Encouraging thinking— not the specific thoughts:
JUST another super-power to parenting adult children.
Lesson One: FAIL EPICLY
Psalm 57:7
Hebrews 10:35
35 Therefore do not throw away your confidence, which has a great reward.
A GOOD JOB TO FOLLOW YOU
Why is FAILURE the first lesson in learning to parent our children who are now adults? Because we will fail them. We have failed them.
Fail. Fail. Fail.
And I am sure of this, that he who began a good work in you will bring it to completion at the day of Jesus Christ.
How is my LIFE a practice?
This is an intro video to the whole project of PRACTICE PARENTING which includes focus groups, a dissertation, writing projects, conferences, blogs, and the actual daily practice of being a parent to adult children.
Why Do I Have to Practice Parenting?
We practice law. We practice medicine. Who practices parenting?
We practice law. We practice medicine. Shouldn’t we practice parenting?
‘Practice parenting. That is what you are going to go with?”
My poor husband was baffled. After 15 months of talking about reopening my blog to discuss the phenomenon of being the parent to ALL adult children he was sure I would have a better title that PRACTICE!!
“Why do you have to practice this? You have been a mom for almost 40 years. Aren’t you a pro already?”
As a matter of fact, I am a pro. Dictionary.com defines a professional is someone who is engaged in a profession. (Don’t you love when the definition tells you nothing?) But the word profession is defined as an occupation, especially one that requires PROLONGED training! (Emphasis all mine!).

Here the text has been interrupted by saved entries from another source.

(* ===== verification/Onward.v ===== *)
(** The host's operations as one transition system, and what no sequence of them undoes:
    the clock, the sequence numbers of persist records, the log of what was stored, the
    draws, the filing of list progress.

    [onward] is the preorder of a whole operation, weaker than the [forward] of the sending
    paths ([Frame.v]): acknowledging and deleting take queued writes away, ticking moves the
    clock, unlocking changes the key that is held.  Replaying a record ([Engine::apply]) can
    overwrite what its own number stands for; [kept_along] says what a run with replays keeps. *)

From stdpp Require Import base tactics list numbers option strings countable gmap.
From Stdlib Require Import Strings.Byte.
From S2P Require Import Prelude Text Ids Order Channel Defaults Payload Json Ports Codec.
From S2P Require Import TestDoubles.
From S2P Require Import Chain RowLog Party HealRange Bins State StateLaws Frags Helpers Engine.
From S2P Require Import Frame Ratchet RatchetLaws Vault VaultLaws Directory Chat Heal HealLaws.
From S2P Require Import Fingerprint Live LiveLaws Handshake Identity Groups Receive Ingest Views.
From S2P Require Import Skeleton Samples Session Invite Poll Persist GroupFold FoldTree Fold.

(** * The preorder *)

(** [None] is before any time. *)
Definition clock_le (a b : option UnixSeconds) : Prop :=
  ∀ t, a = Some t → ∃ t', b = Some t' ∧ (cval t ≤ cval t')%N.

#[export] Instance clock_le_preorder : PreOrder clock_le.
Proof.
  split; [intros a t Ht; by exists t|]. intros a b c H1 H2 t Ht.
  apply H1 in Ht as (t' & Ht' & ?). apply H2 in Ht' as (t'' & -> & ?). exists t''. split; [done|lia].
Qed.

Record onward (w w' : World) : Prop := mkOnward {
  ow_draws : (w_draws w ≤ w_draws w')%nat;
  ow_defaults : en_defaults (w_engine w') = en_defaults (w_engine w);
  ow_clock : clock_le (es_ticked (w_state w)) (es_ticked (w_state w'));
  ow_seq : (cval (es_next_seq (w_state w)) ≤ cval (es_next_seq (w_state w')))%N;
  ow_log : log_ok (w_state w) → log_grows (w_state w) (w_state w');
  ow_bins : bins_keyed (es_bin_progress (w_state w)) → bins_keyed (es_bin_progress (w_state w'))
}.

#[export] Instance onward_preorder : PreOrder onward.
Proof.
  split; [intros w; split; auto using log_grows_refl; done|].
  intros w1 w2 w3 [] []. split; try congruence; try lia; [by etrans| |auto].
  intros Hw. apply ow_log0 in Hw as Hg. eapply log_grows_trans; [done..|]. apply ow_log1, Hg.
Qed.

#[export] Instance forward_onward {A} (m : M A) : Evolves forward m → Evolves onward m | 100.
Proof.
  intros Hm w. destruct (Hm w) as [HE ? HT ? ? ? ? HL HB]. split; rewrite ?HE, ?HT, ?HB; try done.
Qed.

(** The part of the state the preorder looks at. *)
Definition watched (st : EngineState) :=
  (es_ticked st, es_next_seq st, es_persist_log st, es_bin_progress st).

Lemma outbox_watched st st' : outbox st' = outbox st → watched st' = watched st.
Proof. unfold outbox, watched. congruence. Qed.

Lemma onward_watched en en' n n' st st' :
  watched st' = watched st → en_defaults en' = en_defaults en → (n ≤ n')%nat →
  onward (mkWorld en st n) (mkWorld en' st' n').
Proof.
  unfold watched. intros [= H1 H2 H3 H4] Hd Hn.
  split; cbn; rewrite ?H1, ?H2, ?H4; try done. by apply log_grows_same.
Qed.

Lemma modify_onward f : (∀ st, watched (f st) = watched st) → Evolves onward (modify f).
Proof. intros Hf [en st n]. by apply onward_watched. Qed.

#[export] Instance set_dek_onward dek : Evolves onward (set_dek dek).
Proof. intros [en st n]. by apply onward_watched. Qed.

(** Running on from a world already reached. *)
Lemma onward_then {A} (m : M A) w w1 : Evolves onward m → onward w w1 → onward w (m w1).1.
Proof. intros Hm Hw. etrans; [done|apply Hm]. Qed.

(** What a refused operation leaves: the state it was given, the handle and the draws. *)
Definition rolled_back (w w' : World) : World := mkWorld (w_engine w') (w_state w) (w_draws w').

Lemma onward_rolled_back w w' : onward w w' → onward w (rolled_back w w').
Proof. intros []. destruct w, w'. by apply onward_watched. Qed.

I have been a parent over three decades and I have been ‘in training’ every day.
Check that one! I am a pro!
But the word practice is used to mean the carrying out or exercise of a profession. Of course you have most often heard this in the use of a law practice of the practice of medicine. Obviously we would all love to read a physician’s post after 35 years of treating the common cold on how to avoid the germs and make the illness pass more quickly, right? If an attorney who have been practicing a quarter of a century posts on how to draw up the unbreakable contract you would read that, right? Sure!

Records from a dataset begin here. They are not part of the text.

(* ===== verification/FoldLaws.v ===== *)
(** Loading what was folded ([fold] then [apply_folded]): the kept transactions, the trees
    and the log come back, and nothing else. *)

From stdpp Require Import base tactics list numbers option strings countable gmap sorting.
From Stdlib Require Import Strings.Byte.
From S2P Require Import Prelude Text Ids Order Channel Defaults Payload Json Ports TestDoubles Codec.
From S2P Require Import CodecLaws Wire Chain ChainLaws RowLog Party HealRange Bins State StateLaws.
From S2P Require Import Helpers HelpersLaws Engine Directory Skeleton Samples Views Persist.
From S2P Require Import GroupFold FoldTree FoldTreeLaws Fold FoldText.

(** * Erasing the logs *)

Definition unlog (node : IdentityNode) : IdentityNode :=
  match node with
  | RowDmHandshake party _ c => RowDmHandshake party ∅ c
  | RowDirectMessage secret parent _ c => RowDirectMessage secret parent ∅ c
  | RowGroup (GroupIsLive g) => RowGroup (GroupIsLive (with_gl_log (λ _, ∅) g))
  | RowGroup phase => RowGroup phase
  end.
Definition unlog_device (node : DeviceNode) : DeviceNode :=
  match node with
  | RowSyncHandshake party _ c => RowSyncHandshake party ∅ c
  | RowSynchronization secret parent peer _ c => RowSynchronization secret parent peer ∅ c
  end.

Definition unlog_identity (i : Identity) : Identity :=
  mkIdentity (id_name i) (id_pic i) (unlog <$> id_conversations i).
Definition unlog_user (u : User) : User := mkUser (unlog_identity <$> us_identities u).

(** The state without its transactions. *)
Definition unlogged (st : EngineState) : EngineState :=
  with_store ∅ ∅ (unlog_user <$> es_users st)
    (with_dv_conversations (unlog_device <$> dv_conversations (es_device st)) (es_device st)) st.

(** * Iterators of changed maps *)

Lemma StronglySorted_sublist {A} (R : A → A → Prop) l1 l2 :
  l1 `sublist_of` l2 → StronglySorted R l2 → StronglySorted R l1.
Proof.
  induction 1 as [|x l1 l2 Hs IH|x l1 l2 Hs IH]; intros HS; [constructor| |].
  - apply StronglySorted_inv in HS as [HS HF]. constructor; [by apply IH|].
    rewrite Forall_forall in HF. apply Forall_forall. intros y Hy. apply HF. eapply elem_of_sublist; eauto.
  - apply StronglySorted_inv in HS as [HS _]. by apply IH.
Qed.

(** * States whose rows were changed in place *)

Definition node_takes (node : IdentityNode) (p : TxPayload) : bool :=
  match node with
  | RowDmHandshake _ _ _ => stores DmHandshakeTx p
  | RowDirectMessage _ _ _ _ => stores DmTx p
  | RowGroup (GroupIsLive _) => stores LiveGroupTx p
  | RowGroup _ => false
  end.
Definition device_takes (node : DeviceNode) (p : TxPayload) : bool :=
  match node with
  | RowSyncHandshake _ _ _ => stores SyncHandshakeTx p
  | RowSynchronization _ _ _ _ _ => stores SyncTx p
  end.

Section Reshaped.
Context (F : User → option User) (h : Identity → Identity) (g : IdentityNode → IdentityNode)
  (gd : DeviceNode → DeviceNode) (st st' : EngineState).
Context (HF : ∀ u, match F u with
  | Some u' => us_identities u' = h <$> us_identities u | None => us_identities u = ∅ end).
Context (Hh : ∀ i, id_conversations (h i) = g <$> id_conversations i).
Context (HU : es_users st' = omap F (es_users st)).
Context (HD : dv_conversations (es_device st') = gd <$> dv_conversations (es_device st)).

So here I am: professional parent (because of the INTENSE and EXTENSIVE training) and I am putting out my shingle to say: Welcome to my practice!
Lots of us think we are still in the business of practicing— like Little League baseball: show up every day from 3-5 and take a swing and a miss until you get it right. Hence, my tagline: everything worth doing is worth practicing. That should let the readier know: I am still swinging and missing at being a parent to adults…but I am willing for you to grab a seat and watch me swing.
What I REALLY want from the readership is a lot of armchair coaches who can comment on how to better swing at how to celebrate your grown kids when they do something GREAT, like have a birthday! I hope to get coaching advice on posts about when to give advice to your kids and when to take the advice they are giving you.
My goal is that PRACTICE PARENTING can be both a sounding board for when we royally mess this up and an advice column when we truly want and need help.